__Instructions to follow__. The answer should consist solely of the lines from the first one below through the line containing "never a failure, also", copied exactly.
■ ■ ■ ■ ■ ■ ■
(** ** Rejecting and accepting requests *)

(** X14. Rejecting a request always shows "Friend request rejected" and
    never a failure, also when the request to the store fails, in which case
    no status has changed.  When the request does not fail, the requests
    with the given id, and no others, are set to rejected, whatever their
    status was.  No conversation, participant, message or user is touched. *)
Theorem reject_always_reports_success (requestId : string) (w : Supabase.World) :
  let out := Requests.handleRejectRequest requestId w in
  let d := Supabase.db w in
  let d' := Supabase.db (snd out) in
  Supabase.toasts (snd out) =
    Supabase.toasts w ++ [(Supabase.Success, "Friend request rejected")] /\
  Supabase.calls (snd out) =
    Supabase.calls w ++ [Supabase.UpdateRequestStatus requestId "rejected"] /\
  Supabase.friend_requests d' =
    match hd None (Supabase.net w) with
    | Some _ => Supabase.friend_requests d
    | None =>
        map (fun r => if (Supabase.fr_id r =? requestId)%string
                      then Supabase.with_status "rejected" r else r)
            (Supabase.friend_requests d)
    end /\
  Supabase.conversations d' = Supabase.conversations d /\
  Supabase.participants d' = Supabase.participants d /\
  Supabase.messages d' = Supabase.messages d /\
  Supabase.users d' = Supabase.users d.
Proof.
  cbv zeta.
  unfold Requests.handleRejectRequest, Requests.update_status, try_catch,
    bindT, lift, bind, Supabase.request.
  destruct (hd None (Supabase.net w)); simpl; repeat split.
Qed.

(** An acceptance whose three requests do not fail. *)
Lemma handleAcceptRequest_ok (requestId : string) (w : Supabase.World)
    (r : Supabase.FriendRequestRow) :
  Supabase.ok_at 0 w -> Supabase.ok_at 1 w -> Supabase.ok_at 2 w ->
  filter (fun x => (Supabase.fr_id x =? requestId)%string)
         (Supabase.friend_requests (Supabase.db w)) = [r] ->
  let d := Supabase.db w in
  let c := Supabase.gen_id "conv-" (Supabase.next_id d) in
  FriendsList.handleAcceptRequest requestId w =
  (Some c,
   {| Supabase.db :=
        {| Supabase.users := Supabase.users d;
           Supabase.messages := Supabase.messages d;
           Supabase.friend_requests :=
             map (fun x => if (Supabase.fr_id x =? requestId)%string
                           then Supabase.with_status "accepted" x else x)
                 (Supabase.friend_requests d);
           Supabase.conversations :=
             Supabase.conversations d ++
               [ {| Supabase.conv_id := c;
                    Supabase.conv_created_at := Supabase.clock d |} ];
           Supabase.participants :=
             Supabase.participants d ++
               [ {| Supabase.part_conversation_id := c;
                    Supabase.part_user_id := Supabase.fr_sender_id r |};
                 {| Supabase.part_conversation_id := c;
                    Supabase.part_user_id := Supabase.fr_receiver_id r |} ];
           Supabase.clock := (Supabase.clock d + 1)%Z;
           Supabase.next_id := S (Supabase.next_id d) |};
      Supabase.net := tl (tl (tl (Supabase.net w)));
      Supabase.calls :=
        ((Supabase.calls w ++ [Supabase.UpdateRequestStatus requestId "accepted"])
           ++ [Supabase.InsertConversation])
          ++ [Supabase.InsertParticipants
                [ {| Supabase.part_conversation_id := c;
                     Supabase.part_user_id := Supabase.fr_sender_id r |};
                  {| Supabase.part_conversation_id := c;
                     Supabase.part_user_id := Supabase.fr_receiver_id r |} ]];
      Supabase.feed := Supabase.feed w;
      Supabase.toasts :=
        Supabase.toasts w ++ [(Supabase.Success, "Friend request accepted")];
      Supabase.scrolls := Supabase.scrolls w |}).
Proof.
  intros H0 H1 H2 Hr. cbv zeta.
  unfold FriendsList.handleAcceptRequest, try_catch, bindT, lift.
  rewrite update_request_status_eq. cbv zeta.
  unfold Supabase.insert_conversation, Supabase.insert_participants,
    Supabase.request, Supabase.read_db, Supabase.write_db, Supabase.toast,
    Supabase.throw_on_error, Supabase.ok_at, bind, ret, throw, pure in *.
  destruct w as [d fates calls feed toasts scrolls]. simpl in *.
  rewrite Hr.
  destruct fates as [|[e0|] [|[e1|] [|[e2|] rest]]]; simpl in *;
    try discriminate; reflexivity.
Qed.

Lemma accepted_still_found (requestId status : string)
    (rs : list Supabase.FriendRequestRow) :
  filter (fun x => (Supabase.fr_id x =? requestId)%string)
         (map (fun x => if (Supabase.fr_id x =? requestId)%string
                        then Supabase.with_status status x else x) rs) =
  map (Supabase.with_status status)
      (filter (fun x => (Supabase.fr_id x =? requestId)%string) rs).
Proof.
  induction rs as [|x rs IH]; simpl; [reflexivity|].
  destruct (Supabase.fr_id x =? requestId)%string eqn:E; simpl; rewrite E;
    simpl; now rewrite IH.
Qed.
■ ■ ■ ■ ■ ■ ■
__Finished exercise__.
(** ** Rejecting and accepting requests *)

(** X14. Rejecting a request always shows "Friend request rejected" and
    never a failure, also when the request to the store fails, in which case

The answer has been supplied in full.